Lemma finishInteraction_spec sha256_base64 iid n session s :
  wp (finishInteraction config isUrl sha256_base64 iid n session) (fun _ s' => acts s s') s.
Proof.
  unfold finishInteraction. wp_step. eapply wp_mono; [apply getBySession_found|].
  intros [[[i g]|]|e] ? [-> Hf]; [|by wp_step|done]. destruct Hf as (Hi & _ & _ & Hg & Eg).
  do 2 wp_step. wp_step.
  { eapply wp_mono; [apply redirect_to_client_spec|]. by intros [] ? ->. }
  wp_step; [by wp_step|]. wp_step; [by wp_step|]. wp_step.
  { eapply wp_mono; [apply redirect_to_client_spec|]. by intros [] ? ->. }
  wp_step; [by wp_step|].
  assert (i_state i = InteractionState.Approved ->
    acts s (set_db (patched_grants (id g) (set_state Approved (now s)) (db s)) s)) as Happrove.
  { intros Hst. split; [|done]. by eapply (effect_grant_approved _ _ g i). }
  assert (i_state i = InteractionState.Denied ->
    acts s (set_db (patched_grants (id g) (set_finalized Rejected (now s)) (db s)) s)) as Hreject.
  { intros Hst. split; [|done]. by eapply (effect_grant_rejected _ _ g i). }
  unfold handleFinishableGrant, handleUnfinishableGrant, new_URL, approve_grant, finalize, patch_grant.
  rewrite Eg. wp_auto; auto.
Qed.

(** ** Tokens and tenants *)

Lemma introspectToken_spec v access s :
  wp (introspectToken (X := X) v access) (fun _ s' => s' = s) s.
Proof. unfold introspectToken, introspect. do 4 wp_step. by wp_step. Qed.

Definition unrevoked (tid : string) t : bool := bool_decide (t_id t = tid) && not_revoked t.

Lemma revoke_spec tid s :
  wp (revoke (X := X) tid)
    (fun r s' => now s' = now s /\ Service.fresh s' = Service.fresh s /\
       match r with
       | Ret (Some t') => exists t, t ∈ accessTokens (db s) /\ unrevoked tid t = true /\
           t' = set_revokedAt (now s) t /\
           db s' = set_accessTokens
             (update_where (unrevoked tid) (set_revokedAt (now s)) (accessTokens (db s))) (db s)
       | Ret None => db s' = db s /\ forall t, t ∈ accessTokens (db s) -> unrevoked tid t = false
       | Throw _ => False
       end) s.
Proof.
  unfold revoke. do 2 wp_step. cbv zeta. do 2 wp_step.
  destruct (find_where _ _) as [t|] eqn:E; wp_auto; (split; [done|]; split; [done|]).
  - apply find_where_Some in E as [Hin Hq]. by exists t.
  - split; [done|]. intros t. by apply find_where_None.
Qed.

Lemma managed_token_spec mid s :
  wp (managed_token (X := X) mid)
    (fun r s' => s' = s /\ match r with
       | Ret t => t ∈ accessTokens (db s) /\ managementId t = mid /\ revokedAt t = None /\
           exists g, find_grant (t_grantId t) (db s) = Some g
       | Throw _ =>
           (forall t, t ∈ accessTokens (db s) -> managementId t = mid -> revokedAt t <> None) \/
           exists t, t ∈ accessTokens (db s) /\ find_grant (t_grantId t) (db s) = None
       end) s.
Proof.
  unfold managed_token, getByManagementId. do 2 wp_step.
  destruct (find_where _ _) as [t|] eqn:E.
  - apply find_where_Some in E as [Hin Hq]. unfold not_revoked in Hq. zbool.
    assert (revokedAt t = None) by (by destruct (revokedAt t)).
    destruct (find_grant _ _) eqn:Eg; wp_step; eauto 7.
  - wp_step. split; [done|]. left. intros t Hin Hmid Hrev.
    pose proof (find_where_None _ _ t E Hin) as Hq. simpl in Hq. unfold not_revoked in Hq.
    rewrite Hrev, bool_decide_eq_true_2 in Hq; done.
Qed.

Lemma revokeToken_spec mid s : wp (revokeToken (X := X) mid) (fun _ s' => acts s s') s.
Proof.
  unfold revokeToken. wp_step. eapply wp_mono; [apply managed_token_spec|].
  intros [t|e] ? [-> _]; [|done]. wp_step. eapply wp_mono; [apply revoke_spec|].
  intros [[t'|]|e] s' (Hn & Hf & HP); [| |done]; wp_step.
  - destruct HP as (? & _ & _ & _ & Hdb). split; [by eapply effect_token_revoked|split; [done|lia]].
  - destruct HP. apply acts_same; [done|split; [done|lia]].
Qed.

(** A rotation of a live token succeeds: it revokes that token and issues one for the
    same grant. *)
Lemma rotateToken_spec mid s :
  NoDup (t_id <$> accessTokens (db s)) ->
  wp (rotateToken config mid)
    (fun r s' => calm s s' /\
       match r with
       | Ret new => exists t t', t ∈ accessTokens (db s) /\ managementId t = mid /\
           revokedAt t = None /\ t_grantId t' = t_grantId t /\ revokedAt t' = None /\
           t_createdAt t' = now s /\ t_expiresIn t' = accessTokenExpirySeconds config /\
           value t' = randomToken (Service.fresh s) /\ new_token s s' t' /\
           db s' = with_token t' (set_accessTokens
             (update_where (unrevoked (t_id t)) (set_revokedAt (now s)) (accessTokens (db s))) (db s)) /\
           new = toOpenPaymentsAccessToken (authServerUrl config) t' (access_of (t_grantId t) (db s))
       | Throw _ => db s' = db s /\
           ((forall t, t ∈ accessTokens (db s) -> managementId t = mid -> revokedAt t <> None) \/
            exists t, t ∈ accessTokens (db s) /\ find_grant (t_grantId t) (db s) = None)
       end) s.
Proof.
  intros Hnd. unfold rotateToken. wp_step. eapply wp_mono; [apply managed_token_spec|].
  intros [t|e] ? [-> Ht]; [|done]. destruct Ht as (Hin & Hmid & Hlive & g & Hg).
  assert (unrevoked (t_id t) t = true) as Hun.
  { unfold unrevoked, not_revoked. rewrite Hlive. by rewrite bool_decide_eq_true_2. }
  wp_step. wp_step. wp_step. unfold rotate. wp_step.
  eapply wp_mono; [apply revoke_spec|]. intros [[tr|]|e] s1 (Hn1 & Hf1 & HP); [| |done].
  2:{ destruct HP as [_ Hno]. by rewrite (Hno t Hin) in Hun. }
  destruct HP as (t0 & Hin0 & Hun0 & -> & Hdb1).
  assert (t0 = t) as ->.
  { apply (unique_key t_id _ t0 t Hnd Hin0 Hin). unfold unrevoked in Hun0. by zbool. }
  wp_step. eapply wp_mono; [apply createAccessToken_spec|]. intros [t'|e] s2 [[Hn2 Hf2] HP].
  2:{ destruct HP as [_ Hnone]. rewrite Hdb1 in Hnone. simpl in Hnone.
      change (find_grant (t_grantId t) (db s) = None) in Hnone. congruence. }
  destruct HP as (Ht' & Hrev' & Hcr & Hexp & Hid' & Hv & _ & Hdb2).
  unfold getAccessByGrant. wp_auto. split; [split; [congruence|lia]|]. exists t, t'.
  split; [done|]. split; [done|]. split; [done|]. split; [done|]. split; [done|].
  split; [congruence|]. split; [done|]. split; [congruence|]. split.
  { eapply (new_token_mono s s1 s2 s2); [by split; [|lia]|done|done]. }
  split; [by rewrite Hdb2, Hdb1|]. rewrite Hdb2, Hdb1. simpl in Ht'. by rewrite Ht'.
Qed.

Lemma rotate_acts mid s :
  NoDup (t_id <$> accessTokens (db s)) ->
  wp (rotateToken config mid) (fun _ s' => acts s s') s.
Proof.
  intros Hnd. eapply wp_mono; [by apply rotateToken_spec|]. intros [new|e] s' [Hc HP].
  - destruct HP as (t & t' & Hin & _ & Hlive & Hg & Hl' & _ & _ & _ & Hid & Hdb & _).
    split; [|done]. apply (effect_rotated _ _ (unrevoked (t_id t)) t t'); try done.
    unfold unrevoked, not_revoked. rewrite Hlive. by rewrite bool_decide_eq_true_2.
  - destruct HP. by apply acts_same.
Qed.

Lemma createTenant_spec tenant s : wp (createTenantRoute (X := X) tenant) (fun _ s' => acts s s') s.
Proof.
  unfold createTenantRoute, createTenant. do 3 wp_step. wp_step; wp_auto; [done|].
  split; [by eapply effect_tenants|done].
Qed.

Lemma updateTenant_spec tid input s :
  wp (updateTenantRoute (X := X) tid input) (fun _ s' => acts s s') s.
Proof.
  unfold updateTenantRoute, updateTenant, getTenant. wp_auto; (split; [by eapply effect_tenants|done]).
Qed.

Lemma deleteTenant_spec parse tid ts s :
  wp (deleteTenantRoute (X := X) parse tid ts) (fun _ s' => acts s s') s.
Proof.
  unfold deleteTenantRoute, deleteTenant. destruct (parse ts); [|by wp_step].
  do 2 wp_step. eapply wp_mono; [apply getTenant_spec|].
  intros [[t|]|e] ? [-> _]; [|wp_auto; done|done]. wp_auto; (split; [by eapply effect_tenants|done]).
Qed.

Lemma operatorSecret_spec tid secret s :
  wp (updateOperatorApiSecretFromConfig (X := X) tid secret) (fun _ s' => acts s s') s.
Proof.
  unfold updateOperatorApiSecretFromConfig. wp_step. eapply wp_mono; [apply getTenant_spec|].
  intros [[t|]|e] ? [-> _]; [|by wp_step|done]. wp_auto; [|done].
  split; [by eapply effect_tenants|done].
Qed.

(** The rows after the revocation of a live token with a unique key. *)
Lemma rotated_rows s t t0 :
  NoDup (t_id <$> accessTokens (db s)) -> t ∈ accessTokens (db s) -> revokedAt t = None ->
  t0 ∈ update_where (unrevoked (t_id t)) (set_revokedAt (now s)) (accessTokens (db s)) <->
  t0 = set_revokedAt (now s) t \/ (t0 ∈ accessTokens (db s) /\ t0 <> t).
Proof.
  intros Hnd Ht Hlive.
  assert (forall t1, t1 ∈ accessTokens (db s) -> unrevoked (t_id t) t1 = true <-> t1 = t) as Hq.
  { intros t1 Hin. unfold unrevoked, not_revoked. rewrite andb_true_iff, bool_decide_eq_true. split.
    - intros [E _]. by apply (unique_key t_id _ _ _ Hnd Hin Ht).
    - intros ->. by rewrite Hlive. }
  rewrite update_where_elem. split.
  - intros (t1 & Hin & ->). destruct (unrevoked (t_id t) t1) eqn:E.
    + left. by rewrite (proj1 (Hq t1 Hin) E).
    + right. split; [done|]. intros ->. by rewrite (proj2 (Hq t Hin) eq_refl) in E.
  - intros [->|[Hin Hne]].
    + exists t. split; [done|]. by rewrite (proj2 (Hq t Ht) eq_refl).
    + exists t0. split; [done|]. destruct (unrevoked (t_id t) t0) eqn:E; [|done].
      by contradict Hne; apply Hq.
Qed.

Lemma introspectToken_total v access s :
  exists info, introspectToken (X := X) v access s = (Ret info, s).
Proof. eexists. reflexivity. Qed.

Task brief -> Could you copy every line from the records that mentions the word "Hrev"?

Task solution ->
  - wp_step. split; [done|]. left. intros t Hin Hmid Hrev.
    rewrite Hrev, bool_decide_eq_true_2 in Hq; done.
  destruct HP as (Ht' & Hrev' & Hcr & Hexp & Hid' & Hv & _ & Hdb2).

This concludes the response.